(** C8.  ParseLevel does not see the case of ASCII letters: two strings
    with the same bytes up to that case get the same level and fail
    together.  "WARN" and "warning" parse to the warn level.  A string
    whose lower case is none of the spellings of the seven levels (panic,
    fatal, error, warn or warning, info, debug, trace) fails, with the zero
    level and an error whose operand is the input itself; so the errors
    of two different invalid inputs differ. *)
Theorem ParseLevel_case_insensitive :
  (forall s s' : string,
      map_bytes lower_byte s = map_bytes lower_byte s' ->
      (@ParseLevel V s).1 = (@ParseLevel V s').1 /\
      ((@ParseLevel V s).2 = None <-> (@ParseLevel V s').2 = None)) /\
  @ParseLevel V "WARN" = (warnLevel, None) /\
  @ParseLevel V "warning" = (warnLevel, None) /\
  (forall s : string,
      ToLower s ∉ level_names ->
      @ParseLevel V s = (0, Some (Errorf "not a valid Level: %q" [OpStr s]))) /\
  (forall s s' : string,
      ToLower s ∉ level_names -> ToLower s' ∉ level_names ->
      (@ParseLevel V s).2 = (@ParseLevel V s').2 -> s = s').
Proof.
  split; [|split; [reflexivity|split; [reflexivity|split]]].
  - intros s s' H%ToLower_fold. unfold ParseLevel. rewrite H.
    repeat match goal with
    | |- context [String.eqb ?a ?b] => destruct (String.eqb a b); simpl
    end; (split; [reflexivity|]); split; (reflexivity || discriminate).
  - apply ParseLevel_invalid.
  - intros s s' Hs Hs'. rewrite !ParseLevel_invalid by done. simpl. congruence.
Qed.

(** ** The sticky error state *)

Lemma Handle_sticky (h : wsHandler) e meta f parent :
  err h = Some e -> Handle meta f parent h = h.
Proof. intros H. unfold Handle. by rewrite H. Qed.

━━━━━━━━━━━━━━━━

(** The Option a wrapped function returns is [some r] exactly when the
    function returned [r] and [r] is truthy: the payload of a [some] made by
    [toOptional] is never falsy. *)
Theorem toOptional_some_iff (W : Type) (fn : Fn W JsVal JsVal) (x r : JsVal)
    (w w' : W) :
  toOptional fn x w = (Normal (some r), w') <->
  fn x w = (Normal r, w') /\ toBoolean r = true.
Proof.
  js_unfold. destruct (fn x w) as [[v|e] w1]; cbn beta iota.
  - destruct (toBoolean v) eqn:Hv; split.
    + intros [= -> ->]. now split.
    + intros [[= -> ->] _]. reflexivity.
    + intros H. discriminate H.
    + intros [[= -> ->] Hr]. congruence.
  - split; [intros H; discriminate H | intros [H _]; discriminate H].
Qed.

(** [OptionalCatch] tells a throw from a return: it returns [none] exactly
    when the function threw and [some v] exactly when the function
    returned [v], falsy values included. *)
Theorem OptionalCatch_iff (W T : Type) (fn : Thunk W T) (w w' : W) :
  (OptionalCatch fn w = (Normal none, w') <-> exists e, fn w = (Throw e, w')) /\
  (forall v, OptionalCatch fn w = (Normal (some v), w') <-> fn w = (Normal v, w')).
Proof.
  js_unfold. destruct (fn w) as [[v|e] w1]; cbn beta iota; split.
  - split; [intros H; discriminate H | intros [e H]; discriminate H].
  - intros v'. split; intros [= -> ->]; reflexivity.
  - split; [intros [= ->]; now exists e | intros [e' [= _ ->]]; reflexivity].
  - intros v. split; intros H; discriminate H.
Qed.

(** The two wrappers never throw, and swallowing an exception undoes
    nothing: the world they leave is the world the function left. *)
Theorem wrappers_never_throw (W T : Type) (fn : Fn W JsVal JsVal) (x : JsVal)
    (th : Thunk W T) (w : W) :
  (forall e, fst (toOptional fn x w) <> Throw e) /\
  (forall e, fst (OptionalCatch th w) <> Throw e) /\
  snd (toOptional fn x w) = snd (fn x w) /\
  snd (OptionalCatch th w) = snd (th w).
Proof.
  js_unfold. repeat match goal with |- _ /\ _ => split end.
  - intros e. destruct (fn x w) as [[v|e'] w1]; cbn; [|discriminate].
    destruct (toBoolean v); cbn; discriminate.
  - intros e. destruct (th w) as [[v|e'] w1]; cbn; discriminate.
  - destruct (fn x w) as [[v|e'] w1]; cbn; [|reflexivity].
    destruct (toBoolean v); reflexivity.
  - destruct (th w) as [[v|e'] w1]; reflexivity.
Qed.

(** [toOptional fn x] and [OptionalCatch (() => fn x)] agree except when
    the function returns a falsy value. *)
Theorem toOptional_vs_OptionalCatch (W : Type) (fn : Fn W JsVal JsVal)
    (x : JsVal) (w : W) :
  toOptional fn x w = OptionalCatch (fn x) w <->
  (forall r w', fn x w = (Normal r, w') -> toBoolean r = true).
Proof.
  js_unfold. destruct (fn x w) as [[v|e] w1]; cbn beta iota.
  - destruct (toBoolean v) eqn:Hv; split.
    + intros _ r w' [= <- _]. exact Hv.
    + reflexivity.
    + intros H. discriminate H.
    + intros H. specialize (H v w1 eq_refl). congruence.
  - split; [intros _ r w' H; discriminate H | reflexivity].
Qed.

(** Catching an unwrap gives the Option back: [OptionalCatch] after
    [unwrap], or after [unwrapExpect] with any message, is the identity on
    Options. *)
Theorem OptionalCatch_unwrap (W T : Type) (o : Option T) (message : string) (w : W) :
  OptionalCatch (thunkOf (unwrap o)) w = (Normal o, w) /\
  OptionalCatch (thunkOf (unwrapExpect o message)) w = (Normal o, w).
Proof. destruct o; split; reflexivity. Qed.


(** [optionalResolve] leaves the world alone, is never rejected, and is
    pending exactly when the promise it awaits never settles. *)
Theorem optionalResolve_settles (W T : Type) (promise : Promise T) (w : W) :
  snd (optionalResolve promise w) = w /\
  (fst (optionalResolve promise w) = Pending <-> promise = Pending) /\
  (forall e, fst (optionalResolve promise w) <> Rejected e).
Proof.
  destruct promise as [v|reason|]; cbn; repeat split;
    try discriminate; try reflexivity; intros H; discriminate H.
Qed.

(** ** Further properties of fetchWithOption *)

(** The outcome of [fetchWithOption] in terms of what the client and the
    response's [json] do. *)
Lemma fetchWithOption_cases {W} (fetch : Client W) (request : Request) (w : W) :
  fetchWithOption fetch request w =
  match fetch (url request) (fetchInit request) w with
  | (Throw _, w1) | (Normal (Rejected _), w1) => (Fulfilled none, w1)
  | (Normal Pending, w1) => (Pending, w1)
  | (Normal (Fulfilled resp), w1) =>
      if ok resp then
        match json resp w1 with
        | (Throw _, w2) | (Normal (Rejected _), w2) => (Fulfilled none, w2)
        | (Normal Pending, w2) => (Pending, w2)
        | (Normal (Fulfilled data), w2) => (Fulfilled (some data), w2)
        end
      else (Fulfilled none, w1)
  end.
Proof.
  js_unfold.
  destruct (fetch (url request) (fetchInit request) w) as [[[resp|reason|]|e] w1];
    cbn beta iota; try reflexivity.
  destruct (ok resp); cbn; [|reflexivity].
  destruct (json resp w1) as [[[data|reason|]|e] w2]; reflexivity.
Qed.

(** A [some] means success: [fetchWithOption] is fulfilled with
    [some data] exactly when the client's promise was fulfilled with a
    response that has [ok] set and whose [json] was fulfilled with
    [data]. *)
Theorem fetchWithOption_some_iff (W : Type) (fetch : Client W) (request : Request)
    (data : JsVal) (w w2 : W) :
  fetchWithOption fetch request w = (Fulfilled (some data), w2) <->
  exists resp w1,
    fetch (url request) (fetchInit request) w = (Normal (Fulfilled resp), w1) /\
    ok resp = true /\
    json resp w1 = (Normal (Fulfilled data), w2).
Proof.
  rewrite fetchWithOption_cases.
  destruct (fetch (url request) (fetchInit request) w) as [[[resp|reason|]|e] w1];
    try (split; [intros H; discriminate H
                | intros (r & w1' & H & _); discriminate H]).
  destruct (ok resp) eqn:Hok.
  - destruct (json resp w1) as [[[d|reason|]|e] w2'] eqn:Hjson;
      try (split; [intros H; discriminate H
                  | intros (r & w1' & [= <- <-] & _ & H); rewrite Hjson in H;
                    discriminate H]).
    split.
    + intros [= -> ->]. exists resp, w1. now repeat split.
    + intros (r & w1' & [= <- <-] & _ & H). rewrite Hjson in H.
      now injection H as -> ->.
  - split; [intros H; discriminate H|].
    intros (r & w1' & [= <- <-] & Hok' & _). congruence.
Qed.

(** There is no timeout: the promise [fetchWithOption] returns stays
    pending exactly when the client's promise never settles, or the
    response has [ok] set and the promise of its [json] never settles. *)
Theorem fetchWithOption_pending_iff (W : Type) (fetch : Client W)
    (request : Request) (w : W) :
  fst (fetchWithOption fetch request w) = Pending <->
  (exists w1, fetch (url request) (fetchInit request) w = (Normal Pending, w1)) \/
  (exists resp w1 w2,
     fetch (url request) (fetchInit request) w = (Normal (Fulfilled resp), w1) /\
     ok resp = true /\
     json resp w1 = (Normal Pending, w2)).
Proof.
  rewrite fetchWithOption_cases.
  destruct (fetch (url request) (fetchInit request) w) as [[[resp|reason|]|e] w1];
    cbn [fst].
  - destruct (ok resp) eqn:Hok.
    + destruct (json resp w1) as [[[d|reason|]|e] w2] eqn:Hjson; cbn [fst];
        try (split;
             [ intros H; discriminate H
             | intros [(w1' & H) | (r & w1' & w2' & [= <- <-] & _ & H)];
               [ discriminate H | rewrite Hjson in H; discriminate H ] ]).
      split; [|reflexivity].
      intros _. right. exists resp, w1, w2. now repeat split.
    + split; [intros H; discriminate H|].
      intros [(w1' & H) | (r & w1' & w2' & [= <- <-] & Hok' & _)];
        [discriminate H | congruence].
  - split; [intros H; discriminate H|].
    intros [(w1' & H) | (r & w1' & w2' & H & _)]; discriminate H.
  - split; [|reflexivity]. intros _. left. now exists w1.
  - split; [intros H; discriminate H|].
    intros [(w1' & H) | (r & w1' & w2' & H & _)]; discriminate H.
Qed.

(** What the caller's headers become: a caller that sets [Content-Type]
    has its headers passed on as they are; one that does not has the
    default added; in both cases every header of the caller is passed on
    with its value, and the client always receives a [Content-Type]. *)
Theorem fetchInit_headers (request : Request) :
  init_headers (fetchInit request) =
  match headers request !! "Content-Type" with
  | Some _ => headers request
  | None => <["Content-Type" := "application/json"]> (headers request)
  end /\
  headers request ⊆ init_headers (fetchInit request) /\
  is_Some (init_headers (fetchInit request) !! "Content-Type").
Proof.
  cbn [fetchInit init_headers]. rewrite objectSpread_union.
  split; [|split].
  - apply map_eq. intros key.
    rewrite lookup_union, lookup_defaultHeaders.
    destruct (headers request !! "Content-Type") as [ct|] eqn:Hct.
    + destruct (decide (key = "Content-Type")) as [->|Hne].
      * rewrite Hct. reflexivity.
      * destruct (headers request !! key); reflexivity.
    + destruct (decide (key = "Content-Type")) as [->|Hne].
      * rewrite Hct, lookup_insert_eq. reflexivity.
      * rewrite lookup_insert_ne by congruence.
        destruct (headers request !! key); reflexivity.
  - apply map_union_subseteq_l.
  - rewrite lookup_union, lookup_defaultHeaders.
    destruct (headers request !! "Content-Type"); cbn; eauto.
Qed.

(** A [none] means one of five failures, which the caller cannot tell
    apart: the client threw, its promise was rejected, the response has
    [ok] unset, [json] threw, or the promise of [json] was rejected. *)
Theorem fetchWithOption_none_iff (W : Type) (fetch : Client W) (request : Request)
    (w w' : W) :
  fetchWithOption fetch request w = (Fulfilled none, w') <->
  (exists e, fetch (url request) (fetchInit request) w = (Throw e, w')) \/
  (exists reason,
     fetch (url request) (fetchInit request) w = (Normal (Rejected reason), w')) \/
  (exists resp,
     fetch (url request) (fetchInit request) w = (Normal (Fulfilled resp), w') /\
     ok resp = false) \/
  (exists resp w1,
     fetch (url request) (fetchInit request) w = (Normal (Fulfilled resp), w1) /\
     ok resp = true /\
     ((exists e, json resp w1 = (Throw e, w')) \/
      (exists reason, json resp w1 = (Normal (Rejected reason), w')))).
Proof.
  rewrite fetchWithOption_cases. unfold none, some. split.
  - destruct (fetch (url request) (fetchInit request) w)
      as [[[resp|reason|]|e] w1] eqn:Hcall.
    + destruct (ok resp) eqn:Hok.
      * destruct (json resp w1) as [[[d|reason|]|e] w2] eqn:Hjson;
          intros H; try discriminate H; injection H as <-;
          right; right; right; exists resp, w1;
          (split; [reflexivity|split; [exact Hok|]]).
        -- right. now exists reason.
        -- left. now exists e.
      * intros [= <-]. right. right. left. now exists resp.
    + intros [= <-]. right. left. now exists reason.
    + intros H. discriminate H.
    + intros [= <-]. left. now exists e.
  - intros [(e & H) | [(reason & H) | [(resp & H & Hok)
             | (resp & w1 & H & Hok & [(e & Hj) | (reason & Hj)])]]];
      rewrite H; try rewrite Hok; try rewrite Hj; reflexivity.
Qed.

━━━━━━━━━━━━━━━━

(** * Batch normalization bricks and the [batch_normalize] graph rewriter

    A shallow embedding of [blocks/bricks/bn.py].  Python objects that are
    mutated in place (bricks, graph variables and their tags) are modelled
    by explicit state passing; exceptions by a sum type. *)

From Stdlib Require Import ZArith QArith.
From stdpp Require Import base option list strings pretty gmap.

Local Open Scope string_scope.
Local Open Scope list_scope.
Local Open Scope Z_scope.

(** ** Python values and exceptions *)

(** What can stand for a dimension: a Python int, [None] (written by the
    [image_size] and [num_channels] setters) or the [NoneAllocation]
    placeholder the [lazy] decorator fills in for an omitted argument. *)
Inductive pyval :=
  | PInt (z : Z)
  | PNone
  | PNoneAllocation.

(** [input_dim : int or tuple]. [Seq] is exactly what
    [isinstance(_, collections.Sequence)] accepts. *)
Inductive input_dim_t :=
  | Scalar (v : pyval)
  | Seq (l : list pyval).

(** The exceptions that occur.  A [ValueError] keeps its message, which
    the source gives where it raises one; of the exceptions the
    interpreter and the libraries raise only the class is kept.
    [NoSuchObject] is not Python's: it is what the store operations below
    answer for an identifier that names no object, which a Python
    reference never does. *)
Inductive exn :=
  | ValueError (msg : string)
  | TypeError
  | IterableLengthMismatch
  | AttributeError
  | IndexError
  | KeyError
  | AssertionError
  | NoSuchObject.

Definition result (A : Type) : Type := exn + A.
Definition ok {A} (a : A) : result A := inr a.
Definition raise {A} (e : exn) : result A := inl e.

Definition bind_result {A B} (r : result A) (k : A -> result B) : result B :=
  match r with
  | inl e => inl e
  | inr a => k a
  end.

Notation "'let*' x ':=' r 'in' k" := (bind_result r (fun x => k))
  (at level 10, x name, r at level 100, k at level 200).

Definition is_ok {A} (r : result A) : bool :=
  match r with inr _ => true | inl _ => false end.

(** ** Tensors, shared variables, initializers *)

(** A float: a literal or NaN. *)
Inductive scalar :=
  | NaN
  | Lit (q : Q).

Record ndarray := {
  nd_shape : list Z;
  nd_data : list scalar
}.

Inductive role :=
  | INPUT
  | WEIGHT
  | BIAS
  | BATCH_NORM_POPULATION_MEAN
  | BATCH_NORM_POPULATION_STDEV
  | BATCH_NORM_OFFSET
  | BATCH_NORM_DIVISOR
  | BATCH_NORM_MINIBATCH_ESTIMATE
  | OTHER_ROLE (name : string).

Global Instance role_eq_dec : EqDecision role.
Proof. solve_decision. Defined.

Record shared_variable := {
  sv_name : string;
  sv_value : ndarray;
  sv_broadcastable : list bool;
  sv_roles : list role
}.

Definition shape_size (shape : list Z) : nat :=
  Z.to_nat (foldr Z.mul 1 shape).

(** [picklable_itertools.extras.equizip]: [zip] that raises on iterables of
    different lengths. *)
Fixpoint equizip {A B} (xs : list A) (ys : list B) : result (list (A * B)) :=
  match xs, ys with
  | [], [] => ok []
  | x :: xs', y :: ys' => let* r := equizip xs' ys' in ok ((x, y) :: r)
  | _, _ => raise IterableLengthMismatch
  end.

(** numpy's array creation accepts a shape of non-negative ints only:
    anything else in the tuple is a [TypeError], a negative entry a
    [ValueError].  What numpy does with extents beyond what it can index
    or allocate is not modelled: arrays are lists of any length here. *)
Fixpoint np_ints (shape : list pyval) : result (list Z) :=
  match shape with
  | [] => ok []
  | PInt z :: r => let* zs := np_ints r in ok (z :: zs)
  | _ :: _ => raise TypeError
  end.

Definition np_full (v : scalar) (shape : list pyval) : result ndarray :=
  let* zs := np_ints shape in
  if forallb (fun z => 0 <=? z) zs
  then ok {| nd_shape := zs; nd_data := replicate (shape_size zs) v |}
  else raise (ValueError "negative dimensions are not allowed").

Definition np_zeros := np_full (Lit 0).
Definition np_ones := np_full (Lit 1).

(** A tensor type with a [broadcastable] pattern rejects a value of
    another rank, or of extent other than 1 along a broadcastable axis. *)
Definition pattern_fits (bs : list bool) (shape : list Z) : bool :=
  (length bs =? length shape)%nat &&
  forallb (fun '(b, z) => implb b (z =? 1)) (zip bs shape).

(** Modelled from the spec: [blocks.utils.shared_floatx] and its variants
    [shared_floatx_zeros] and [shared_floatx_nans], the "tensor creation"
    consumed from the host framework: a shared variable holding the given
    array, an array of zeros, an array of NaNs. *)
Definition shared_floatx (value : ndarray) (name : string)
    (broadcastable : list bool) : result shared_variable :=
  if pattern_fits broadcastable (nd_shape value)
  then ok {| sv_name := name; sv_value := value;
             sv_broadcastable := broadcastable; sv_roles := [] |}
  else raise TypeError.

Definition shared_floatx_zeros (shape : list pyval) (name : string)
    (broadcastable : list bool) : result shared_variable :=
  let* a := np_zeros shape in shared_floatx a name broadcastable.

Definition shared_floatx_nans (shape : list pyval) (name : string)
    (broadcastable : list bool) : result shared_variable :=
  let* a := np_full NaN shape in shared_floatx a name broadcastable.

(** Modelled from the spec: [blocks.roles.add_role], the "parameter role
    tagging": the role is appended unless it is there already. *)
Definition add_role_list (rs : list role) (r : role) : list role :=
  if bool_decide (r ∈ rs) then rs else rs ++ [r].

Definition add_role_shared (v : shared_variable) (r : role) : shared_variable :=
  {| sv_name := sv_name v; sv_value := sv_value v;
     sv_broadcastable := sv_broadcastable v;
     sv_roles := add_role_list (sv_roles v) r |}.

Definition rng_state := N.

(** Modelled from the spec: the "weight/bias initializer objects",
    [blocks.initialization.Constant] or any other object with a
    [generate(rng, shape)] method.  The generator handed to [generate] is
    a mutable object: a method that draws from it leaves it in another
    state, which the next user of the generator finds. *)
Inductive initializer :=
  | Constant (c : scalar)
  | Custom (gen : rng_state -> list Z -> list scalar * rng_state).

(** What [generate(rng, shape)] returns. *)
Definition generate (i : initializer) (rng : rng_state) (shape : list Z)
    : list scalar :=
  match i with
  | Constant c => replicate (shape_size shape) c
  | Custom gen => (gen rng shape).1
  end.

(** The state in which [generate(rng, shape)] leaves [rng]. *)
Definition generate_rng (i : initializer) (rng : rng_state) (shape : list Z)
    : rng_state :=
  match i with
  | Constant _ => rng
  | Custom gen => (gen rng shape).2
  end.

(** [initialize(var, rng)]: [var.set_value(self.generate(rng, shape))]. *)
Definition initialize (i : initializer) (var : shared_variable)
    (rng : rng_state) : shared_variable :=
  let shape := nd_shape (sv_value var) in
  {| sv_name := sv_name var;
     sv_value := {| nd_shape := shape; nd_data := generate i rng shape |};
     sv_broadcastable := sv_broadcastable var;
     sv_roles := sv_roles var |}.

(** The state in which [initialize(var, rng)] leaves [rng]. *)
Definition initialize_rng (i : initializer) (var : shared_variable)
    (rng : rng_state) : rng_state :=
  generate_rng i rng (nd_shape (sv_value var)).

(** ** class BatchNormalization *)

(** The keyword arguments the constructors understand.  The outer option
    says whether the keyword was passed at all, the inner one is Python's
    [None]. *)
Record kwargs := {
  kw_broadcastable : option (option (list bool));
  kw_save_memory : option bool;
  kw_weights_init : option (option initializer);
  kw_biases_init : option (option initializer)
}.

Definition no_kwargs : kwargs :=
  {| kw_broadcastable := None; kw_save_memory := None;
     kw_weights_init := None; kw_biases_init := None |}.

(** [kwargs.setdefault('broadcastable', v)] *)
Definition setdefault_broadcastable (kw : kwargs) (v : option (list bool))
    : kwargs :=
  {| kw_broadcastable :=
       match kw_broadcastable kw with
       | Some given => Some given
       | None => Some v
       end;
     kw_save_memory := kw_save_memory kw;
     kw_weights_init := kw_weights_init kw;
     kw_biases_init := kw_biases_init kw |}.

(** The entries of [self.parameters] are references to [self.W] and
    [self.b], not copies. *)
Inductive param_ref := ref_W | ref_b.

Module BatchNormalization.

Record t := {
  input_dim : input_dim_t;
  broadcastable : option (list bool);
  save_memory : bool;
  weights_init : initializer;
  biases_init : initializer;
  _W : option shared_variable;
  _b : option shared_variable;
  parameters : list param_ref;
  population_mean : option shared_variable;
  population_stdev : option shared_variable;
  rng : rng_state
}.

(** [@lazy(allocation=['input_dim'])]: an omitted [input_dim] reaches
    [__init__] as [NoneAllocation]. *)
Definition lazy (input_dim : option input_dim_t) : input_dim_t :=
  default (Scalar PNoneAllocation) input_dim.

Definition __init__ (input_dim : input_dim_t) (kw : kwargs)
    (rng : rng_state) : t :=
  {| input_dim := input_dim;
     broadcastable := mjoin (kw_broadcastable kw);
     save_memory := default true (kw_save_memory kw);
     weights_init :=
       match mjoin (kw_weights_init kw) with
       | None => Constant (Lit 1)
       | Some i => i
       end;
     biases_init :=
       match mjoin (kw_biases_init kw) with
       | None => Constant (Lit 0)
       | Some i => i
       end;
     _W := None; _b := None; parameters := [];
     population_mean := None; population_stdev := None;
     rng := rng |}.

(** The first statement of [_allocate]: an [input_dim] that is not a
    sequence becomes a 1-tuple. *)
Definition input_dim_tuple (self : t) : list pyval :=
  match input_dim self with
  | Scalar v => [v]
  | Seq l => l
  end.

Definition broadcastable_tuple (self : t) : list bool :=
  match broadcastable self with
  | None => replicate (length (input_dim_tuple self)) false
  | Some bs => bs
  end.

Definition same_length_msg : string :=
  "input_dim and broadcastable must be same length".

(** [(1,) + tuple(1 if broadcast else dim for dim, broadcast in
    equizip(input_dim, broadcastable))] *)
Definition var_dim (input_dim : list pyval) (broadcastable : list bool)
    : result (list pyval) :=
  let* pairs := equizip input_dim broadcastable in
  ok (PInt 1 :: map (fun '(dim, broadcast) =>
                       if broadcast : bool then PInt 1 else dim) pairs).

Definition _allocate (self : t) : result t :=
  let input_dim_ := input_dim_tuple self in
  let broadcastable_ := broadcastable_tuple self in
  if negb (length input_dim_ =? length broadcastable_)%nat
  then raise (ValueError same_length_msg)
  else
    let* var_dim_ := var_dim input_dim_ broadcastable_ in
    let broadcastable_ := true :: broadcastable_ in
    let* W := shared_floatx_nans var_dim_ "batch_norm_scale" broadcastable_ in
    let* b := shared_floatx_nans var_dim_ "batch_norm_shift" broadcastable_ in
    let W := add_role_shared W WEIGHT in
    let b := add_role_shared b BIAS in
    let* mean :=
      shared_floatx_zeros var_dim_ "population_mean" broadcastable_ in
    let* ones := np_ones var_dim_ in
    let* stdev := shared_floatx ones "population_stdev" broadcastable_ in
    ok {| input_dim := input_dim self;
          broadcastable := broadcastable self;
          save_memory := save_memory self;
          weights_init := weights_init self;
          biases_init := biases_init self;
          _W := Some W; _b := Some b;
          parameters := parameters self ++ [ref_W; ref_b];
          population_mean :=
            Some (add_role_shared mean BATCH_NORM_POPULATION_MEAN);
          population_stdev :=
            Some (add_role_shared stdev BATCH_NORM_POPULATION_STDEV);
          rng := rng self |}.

━━━━━━━━━━━━━━━━

### Your task
Lines of the listing above that contain the word "Constant" must all be copied.

### Solution to this problem
    [blocks.initialization.Constant] or any other object with a
  | Constant (c : scalar)
  | Constant c => replicate (shape_size shape) c
  | Constant _ => rng
       | None => Constant (Lit 1)
       | None => Constant (Lit 0)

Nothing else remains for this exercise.